(Extracted material begins)

(* ===== verification/Posix.v ===== *)
(** * Programs that talk to the kernel

    Every program of the tree is a sequence of system calls and library calls
    whose answers it does not choose.  A program is an [io call S A]: from the
    kernel, its own state [S] and the history of the calls made so far it
    computes an outcome, a new state and a longer history.

    The kernel is an argument: any function from the history and the next call
    to an answer.  A theorem that quantifies over the kernel speaks of every
    sequence of answers; what a program relies on is a named hypothesis about
    that function. *)

From S2P Require Import Prelude.

(** ** Error numbers of the Linux ABI *)

Definition EIO := 5.
Definition EAGAIN := 11.
Definition EWOULDBLOCK := 11.
Definition ENOMEM := 12.
Definition EBUSY := 16.
Definition EINVAL := 22.
Definition ENODATA := 61.
Definition ERANGE := 34.
Definition EINTR := 4.
Definition ENOTSUP := 95.
Definition ENOMSG := 42.

(** ** Outcomes and answers *)

(** A run returns a value, leaves through [exit], stops on a failed assertion
    or an invalid access, or uses up the fuel of a loop. *)
Inductive outcome (A : Type) : Type :=
| Ret (a : A)
| Exit (code : Z)
| Crash
| NoFuel.
Arguments Ret {A} a.
Arguments Exit {A} code.
Arguments Crash {A}.
Arguments NoFuel {A}.

(** What a call gives back: its return value, [errno], and the bytes it stored
    in the buffer it was handed. *)
Record ans := Ans { ret : Z; errno : Z; data : list Z }.

Definition aret (r : Z) : ans := Ans r 0 [].
Definition aerr (e : Z) : ans := Ans (-1) e [].

Definition out_bind {A B} (o : outcome A) (k : A -> outcome B) : outcome B :=
  match o with
  | Ret a => k a
  | Exit c => Exit c
  | Crash => Crash
  | NoFuel => NoFuel
  end.

Declare Scope out_scope.
Delimit Scope out_scope with out.

Notation "'let!' x ':=' m 'in' k" := (out_bind m (fun x => k))
  (at level 10, x pattern, m at level 100, k at level 200) : out_scope.

Lemma out_bind_Ret {A B} (o : outcome A) (k : A -> outcome B) b :
  out_bind o k = Ret b -> exists a, o = Ret a /\ k a = Ret b.
Proof. destruct o; simpl; try done. eauto. Qed.

(** ** The monad *)

Section Io.
Context {call : Type}.

(** Newest event first. *)
Definition event : Type := call * ans.
Definition kernel : Type := list event -> call -> ans.

Definition io (S A : Type) : Type :=
  kernel -> S -> list event -> outcome A * S * list event.

Definition io_ret {S A} (a : A) : io S A := fun _ s h => (Ret a, s, h).

Definition io_bind {S A B} (m : io S A) (k : A -> io S B) : io S B :=
  fun K s h =>
    match m K s h with
    | (Ret a, s', h') => k a K s' h'
    | (Exit c, s', h') => (Exit c, s', h')
    | (Crash, s', h') => (Crash, s', h')
    | (NoFuel, s', h') => (NoFuel, s', h')
    end.

(** Make one call. *)
Definition sys {S} (c : call) : io S ans :=
  fun K s h => (Ret (K h c), s, (c, K h c) :: h).

Definition get {S} : io S S := fun _ s h => (Ret s, s, h).
Definition put {S} (s : S) : io S unit := fun _ _ h => (Ret tt, s, h).
Definition modify {S} (f : S -> S) : io S unit := fun _ s h => (Ret tt, f s, h).
Definition exit_ {S A} (code : Z) : io S A := fun _ s h => (Exit code, s, h).
Definition crash {S A} : io S A := fun _ s h => (Crash, s, h).
Definition nofuel {S A} : io S A := fun _ s h => (NoFuel, s, h).

(** Run code that makes no call on the state. *)
Definition update {S} (f : S -> outcome S) : io S unit := fun _ s h =>
  match f s with
  | Ret s' => (Ret tt, s', h)
  | Exit c => (Exit c, s, h)
  | Crash => (Crash, s, h)
  | NoFuel => (NoFuel, s, h)
  end.

(** Code that makes no call and has no state. *)
Definition lift {S A} (o : outcome A) : io S A := fun _ s h => (o, s, h).

(** ** Weakest preconditions

    [wp m K s h Q]: running [m] ends in an outcome, a state and a history that
    satisfy [Q]. *)
Definition wp {S A} (m : io S A) (K : kernel) (s : S) (h : list event)
    (Q : outcome A -> S -> list event -> Prop) : Prop :=
  match m K s h with (o, s', h') => Q o s' h' end.

Definition wp_k {S A B} (K : kernel) (k : A -> io S B)
    (Q : outcome B -> S -> list event -> Prop) : outcome A -> S -> list event -> Prop :=
  fun o s h =>
    match o with
    | Ret a => wp (k a) K s h Q
    | Exit c => Q (Exit c) s h
    | Crash => Q Crash s h
    | NoFuel => Q NoFuel s h
    end.

Lemma wp_ret {S A} (a : A) K (s : S) h Q : Q (Ret a) s h -> wp (io_ret a) K s h Q.
Proof. done. Qed.

Lemma wp_bind {S A B} (m : io S A) (k : A -> io S B) K s h Q :
  wp m K s h (wp_k K k Q) -> wp (io_bind m k) K s h Q.
Proof.
  unfold wp, io_bind, wp_k. destruct (m K s h) as [[[]]]; done.
Qed.

(** Nothing need be known of [m] when every continuation and every way to stop
    satisfies the postcondition. *)
Lemma wp_bind_any {S A B} (m : io S A) (k : A -> io S B) K s h Q :
  (forall a s' h', wp (k a) K s' h' Q) -> (forall c s' h', Q (Exit c) s' h') ->
  (forall s' h', Q Crash s' h') -> (forall s' h', Q NoFuel s' h') ->
  wp (io_bind m k) K s h Q.
Proof. intros. apply wp_bind. unfold wp. destruct (m K s h) as [[[]]]; cbn; auto. Qed.

Lemma wp_sys {S} c K (s : S) h Q : Q (Ret (K h c)) s ((c, K h c) :: h) -> wp (sys c) K s h Q.
Proof. done. Qed.

Lemma wp_get {S} K (s : S) h Q : Q (Ret s) s h -> wp get K s h Q.
Proof. done. Qed.

Lemma wp_put {S} K (s s' : S) h Q : Q (Ret tt) s' h -> wp (put s') K s h Q.
Proof. done. Qed.

Lemma wp_modify {S} f K (s : S) h Q : Q (Ret tt) (f s) h -> wp (modify f) K s h Q.
Proof. done. Qed.

Lemma wp_lift {S A} (o : outcome A) K (s : S) h Q : Q o s h -> wp (lift o) K s h Q.
Proof. done. Qed.

Lemma wp_update {S} (f : S -> outcome S) K s s' h Q :
  f s = Ret s' -> Q (Ret tt) s' h -> wp (update f) K s h Q.
Proof. unfold wp, update. by intros ->. Qed.

Lemma wp_exit {S A} c K (s : S) h Q : Q (Exit c) s h -> wp (A := A) (exit_ c) K s h Q.
Proof. done. Qed.

Lemma wp_crash {S A} K (s : S) h Q : Q Crash s h -> wp (A := A) crash K s h Q.
Proof. done. Qed.

Lemma wp_nofuel {S A} K (s : S) h Q : Q NoFuel s h -> wp (A := A) nofuel K s h Q.
Proof. done. Qed.

Lemma wp_wand {S A} (m : io S A) K s h (Q Q' : outcome A -> S -> list event -> Prop) :
  wp m K s h Q -> (forall o s' h', Q o s' h' -> Q' o s' h') -> wp m K s h Q'.
Proof. unfold wp. destruct (m K s h) as [[]]. auto. Qed.

Lemma wp_and {S A} (m : io S A) K s h P Q :
  wp m K s h P -> wp m K s h Q -> wp m K s h (fun o s' h' => P o s' h' /\ Q o s' h').
Proof. unfold wp. destruct (m K s h) as [[o s'] h']. auto. Qed.

Lemma wp_elim {S A} (m : io S A) K s h Q o s' h' :
  wp m K s h Q -> m K s h = (o, s', h') -> Q o s' h'.
Proof. unfold wp. intros ? E. by rewrite E in *. Qed.

Lemma wp_result {S A} (m : io S A) K s h Q :
  wp m K s h Q -> Q (m K s h).1.1 (m K s h).1.2 (m K s h).2.
Proof. unfold wp. by destruct (m K s h) as [[o s'] h']. Qed.

Lemma wp_intro {S A} (m : io S A) K s h (Q : outcome A -> S -> list event -> Prop) :
  (forall o s' h', m K s h = (o, s', h') -> Q o s' h') -> wp m K s h Q.
Proof. unfold wp. destruct (m K s h) as [[o s'] h'] eqn:E. auto. Qed.

End Io.

Arguments event : clear implicits.
Arguments kernel : clear implicits.
Arguments io : clear implicits.

Declare Scope io_scope.
Delimit Scope io_scope with io.

Notation "'let*' x ':=' m 'in' k" := (io_bind m (fun x => k))
  (at level 10, x pattern, m at level 100, k at level 200) : io_scope.
Notation "m ;; k" := (io_bind m (fun _ => k))
  (at level 100, k at level 200, right associativity) : io_scope.

(** One symbolic step of the goal's program. *)
Ltac wp_step :=
  lazymatch goal with
  | |- wp (io_bind _ _) _ _ _ _ => apply wp_bind
  | |- wp (io_ret _) _ _ _ _ => apply wp_ret
  | |- wp (sys _) _ _ _ _ => apply wp_sys
  | |- wp get _ _ _ _ => apply wp_get
  | |- wp (put _) _ _ _ _ => apply wp_put
  | |- wp (modify _) _ _ _ _ => apply wp_modify
  | |- wp (exit_ _) _ _ _ _ => apply wp_exit
  | |- wp crash _ _ _ _ => apply wp_crash
  | |- wp nofuel _ _ _ _ => apply wp_nofuel
  | |- wp_k _ _ _ (Ret _) _ _ => unfold wp_k at 1; cbv beta
  | |- wp_k _ _ _ _ _ _ => unfold wp_k at 1
  | |- wp (if ?b then _ else _) _ _ _ _ => destruct b eqn:?
  | |- wp (match ?x with _ => _ end) _ _ _ _ => destruct x eqn:?
  | |- wp (let _ := _ in _) _ _ _ _ => cbv zeta
  end.

Ltac wp_run := repeat wp_step.

(** The same, forgetting where each answer came from ([wp_go]) or naming it
    ([wp_name]): histories stay short. *)
Lemma wp_sys_any {call S} c (K : kernel call) (s : S) h Q :
  (forall a, Q (Ret a) s ((c, a) :: h)) -> wp (sys c) K s h Q.
Proof. intros H. apply H. Qed.

Lemma wp_sys_eq {call S} c (K : kernel call) (s : S) h Q :
  (forall a, K h c = a -> Q (Ret a) s ((c, a) :: h)) -> wp (sys c) K s h Q.
Proof. intros H. by apply H. Qed.

Ltac wp_const :=
  lazymatch goal with
  | |- wp (if negb true then _ else _) _ _ _ _ => cbn [negb]
  | |- wp (if negb false then _ else _) _ _ _ _ => cbn [negb]
  | |- wp (if true then _ else _) _ _ _ _ => cbn iota
  | |- wp (if false then _ else _) _ _ _ _ => cbn iota
  end.

Ltac wp_go :=
  repeat lazymatch goal with
         | |- wp (sys _) _ _ _ _ => apply wp_sys_any; intros ?
         | _ => first [wp_const | wp_step]
         end.

Ltac wp_name :=
  repeat lazymatch goal with
         | |- wp (sys _) _ _ _ _ => apply wp_sys_eq; intros ? ?
         | _ => first [wp_const | wp_step]
         end.

(** ** The calls of a program

    [emits P m]: whatever the kernel answers and however [m] ends, it makes only
    calls that satisfy [P]. *)
Section Emits.
Context {call S : Type} (P : call -> Prop).

Definition emits {A} (m : io call S A) : Prop :=
  forall K s h, wp m K s h (fun _ _ h' => exists t, h' = t ++ h /\ Forall (fun e => P e.1) t).

Lemma emits_pure {A} (m : io call S A) : (forall K s h, (m K s h).2 = h) -> emits m.
Proof.
  intros Hm K s h. specialize (Hm K s h). unfold wp. destruct (m K s h) as [[o s'] h']. simpl in Hm. subst. by exists [].
Qed.

Lemma emits_bind {A B} (m : io call S A) (k : A -> io call S B) :
  emits m -> (forall a, emits (k a)) -> emits (io_bind m k).
Proof.
  intros Hm Hk K s h. apply wp_bind. eapply wp_wand; [apply Hm|]. intros o s' h' (t & -> & Ht).
  destruct o; wp_step; eauto. eapply wp_wand; [apply Hk|]. intros ? ? ? (u & -> & Hu). exists (u ++ t).
  split; [apply app_assoc|by apply Forall_app].
Qed.

Lemma emits_sys c : P c -> emits (sys c).
Proof. intros Hc K s h. exists [(c, K h c)]. auto. Qed.

Lemma emits_update (f : S -> outcome S) : emits (update f).
Proof. apply emits_pure. intros K s h. unfold update. by destruct (f s). Qed.
End Emits.

Lemma wp_emits {call S A B} (P : call -> Prop) (m : io call S A) (k : A -> io call S B) K s h Q :
  emits P m -> (forall r s' t, Forall (fun e => P e.1) t -> wp_k K k Q r s' (t ++ h)) -> wp (io_bind m k) K s h Q.
Proof. intros Hm Hk. apply wp_bind. eapply wp_wand; [apply Hm|]. intros r s' h' (t & -> & Ht). auto. Qed.

Lemma emits_mono {call S A} (P Q : call -> Prop) (m : io call S A) :
  (forall c, P c -> Q c) -> emits P m -> emits Q m.
Proof.
  intros HPQ Hm K s h. eapply wp_wand; [apply Hm|]. intros ? ? ? (t & -> & Ht). exists t. split; [done|].
  eapply Forall_impl; [exact Ht|]. auto.
Qed.

Create HintDb emits.

(** Follow the program; what remains are the loops and procedures it calls. *)
Ltac emits :=
  repeat lazymatch goal with
         | |- emits _ (io_bind _ _) => apply emits_bind; [|intros ?]
         | |- emits _ (sys _) => apply emits_sys; first [exact I | done | idtac]
         | |- emits _ (update _) => apply emits_update
         | |- emits _ (lift _) => by apply emits_pure
         | |- emits _ (io_ret _) => by apply emits_pure
         | |- emits _ (exit_ _) => by apply emits_pure
         | |- emits _ crash => by apply emits_pure
         | |- emits _ nofuel => by apply emits_pure
         | |- emits _ get => by apply emits_pure
         | |- emits _ (put _) => by apply emits_pure
         | |- emits _ (modify _) => by apply emits_pure
         | |- emits _ (if ?b then _ else _) => destruct b
         | |- emits _ (match ?x with _ => _ end) => destruct x
         | |- emits _ (let _ := _ in _) => cbv zeta
         | |- emits _ _ => progress eauto with emits
         end.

(Extracted material ends)

Wherever the string "modify" appears in the entries above, list that line.

Solution below:
Definition modify {S} (f : S -> S) : io S unit := fun _ s h => (Ret tt, f s, h).
Lemma wp_modify {S} f K (s : S) h Q : Q (Ret tt) (f s) h -> wp (modify f) K s h Q.
  | |- wp (modify _) _ _ _ _ => apply wp_modify
         | |- emits _ (modify _) => by apply emits_pure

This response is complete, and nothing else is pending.